(Items from a dataset)
[Start of Attachment]

Lemma Push_ok fl ws wr :
  pws_ok fl ws -> may_push fl ws wr ->
  exists ws' nd, Push ws wr = Some ws' /\ pws_ok fl ws' /\ pw_heap ws !! push_node ws wr = Some nd /\
    ws' = set_heap (<[push_node ws wr := set_q (pn_q nd ++ [wr]) nd]> (pw_heap ws)) ws.
Proof.
  intros Hws [Hrq Hdata]. unfold Push.
  assert ((if isControl wr then Some root
           else match pw_nodes ws !! StreamID wr with
                | Some n => Some n
                | None => if DataSize wr >? 0 then None else Some root
                end) = Some (push_node ws wr)) as ->.
  { unfold push_node. destruct (isControl wr) eqn:Ec; [done|]. destruct (pw_nodes ws !! StreamID wr) eqn:En; [done|].
    rewrite Hdata; [done| |done]. rewrite (key_stream wr Ec). done. }
  simpl.
  assert (is_Some (pw_heap ws !! push_node ws wr)) as [nd Hn].
  { unfold push_node. destruct (isControl wr); [by apply (root_exists fl)|].
    destruct (pw_nodes ws !! StreamID wr) as [n|] eqn:En; [|by apply (root_exists fl)].
    destruct (node_lookup fl ws _ n Hws En) as (? & ? & _). simpl. eauto. }
  rewrite Hn. simpl. unfold queue_push.
  destruct (pws_upd fl ws (push_node ws wr) (set_q (pn_q nd ++ [wr]))) as (ws' & E & Hok & nd' & Hn' & Ew); try done.
  { intros nd' Hn'. simpl. apply Forall_app. split; [exact (ho_queues _ _ (ok_heap _ _ Hws) _ nd Hn)|]. by repeat constructor. }
  exists ws', nd. split; [done|]. split; [done|]. split; [done|]. rewrite Hn in Hn'. injection Hn' as <-. done.
Qed.
Lemma priority_scheduler_safe_witness : exists ws g,
  do_calls 4 evicting sample_windows (NewPriorityWriteScheduler (Some (mkConfig 10 1 false))) no_streams = Some (sample_windows, ws, g) /\
  1 ∈ st_open g /\ do_call 4 (CClose 1) sample_windows ws = None /\ 1 ∈ st_idle g.
Proof.
  destruct evicting_legal as (ws & g & E & Hr & Ho & Hn). exists ws, g.
  destruct (priority_scheduler_safe 4 (Some (mkConfig 10 1 false)) sample_windows ws g Hr) as (_ & _ & Hc & Hi).
  split; [exact E|]. split; [exact Ho|]. split; [exact (proj2 (Hc (CClose 1) Ho) Hn)|exact (proj1 (Hi 1 Ho Hn))].
Defined.
(** ** Defects *)

(** Removing a node cuts streams off.  [removeNode] moves only the first kid of
    the node to its parent; every other kid stays below the removed node, out of
    reach of the root, so that [Pop] never visits it again. *)
Theorem removeNode_strands maxFrameSize fl ws n nd k1 k2 :
  reachable maxFrameSize fl ws -> pw_heap ws !! n = Some nd -> n <> root ->
  pn_kids nd = Some k1 -> parent_of (pw_heap ws) n k2 -> k2 <> k1 ->
  exists ws', removeNode ws n = Some ws' /\ pn_parent <$> pw_heap ws' !! k2 = Some (Some n) /\
    ~ above (pw_heap ws') root k2.
Proof.
  intros Hr Hn Hnr Hk1 Hk2 Hne. destruct (reachable_ok _ _ _ Hr) as [Hws _].
  destruct (ho_tree _ _ (ok_heap _ _ Hws)) as [K HT]. pose proof (ok_heap _ _ Hws) as Hh. set (h := pw_heap ws) in *.
  destruct (moveKids_ok h K n nd HT Hn) as (h1 & E1 & Hs1 & Hm & K1 & HT1).
  destruct (forest_kids _ _ _ (tree_forest _ _ HT) n nd Hn) as [Hk _].
  destruct (K n) as [|k l] eqn:HK; [by rewrite Hk1 in Hk|]. rewrite Hk in Hk1. injection Hk1 as ->. destruct Hm as [Hm _].
  assert (k1 <> n) as Hkn.
  { intros ->. apply (acyclic_irrefl h n (tree_acyclic _ _ HT)). apply (kids_iff h K n n (tree_forest _ _ HT)). rewrite HK. by left. }
  assert (k2 <> n) as Hk2n by (intros ->; by apply (acyclic_irrefl h n (tree_acyclic _ _ HT))).
  assert (k2 <> root) as Hk2r by (intros ->; by apply (root_not_below fl h n)).
  assert (is_Some (h1 !! n)) as [nd1 Hn1] by (apply (same_payload_dom h); [done|eauto]).
  destruct (setParent_ok h1 K1 n nd1 None HT1 Hn1 ltac:(done)) as (h2 & E2 & Hs2 & Hp2 & Hn2 & _).
  assert (is_Some (h2 !! n)) as [nd2 Hn2'] by (apply (same_payload_dom h1); [done|eauto]).
  assert (pn_parent <$> h2 !! k2 = Some (Some n)) as Hpar by (rewrite <- (Hp2 k2 Hk2n), <- (Hm k2 Hne); exact Hk2).
  unfold removeNode, on_heap. fold h. rewrite Hn. simpl. fold h. rewrite Hk, E1. simpl. rewrite E2. simpl. rewrite Hn2'. simpl.
  eexists. split; [done|]. simpl. split; [done|].
  intros [|(q & Hq & Hab)]%above_parent; [done|]. unfold parent_of in Hq. rewrite Hpar in Hq. injection Hq as <-.
  destruct (above_parent h2 root n Hab) as [|(q & Hq & _)]; [done|]. unfold parent_of in Hq. by rewrite Hn2 in Hq.
Qed.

[End of Attachment]

Set down precisely the lines above between the line holding "exists ws' nd, Push" and the line holding "end) = Some", inclusive, and nothing beyond them.

Result of this exercise:
  exists ws' nd, Push ws wr = Some ws' /\ pws_ok fl ws' /\ pw_heap ws !! push_node ws wr = Some nd /\
    ws' = set_heap (<[push_node ws wr := set_q (pn_q nd ++ [wr]) nd]> (pw_heap ws)) ws.
Proof.
  intros Hws [Hrq Hdata]. unfold Push.
  assert ((if isControl wr then Some root
           else match pw_nodes ws !! StreamID wr with
                | Some n => Some n
                | None => if DataSize wr >? 0 then None else Some root
                end) = Some (push_node ws wr)) as ->.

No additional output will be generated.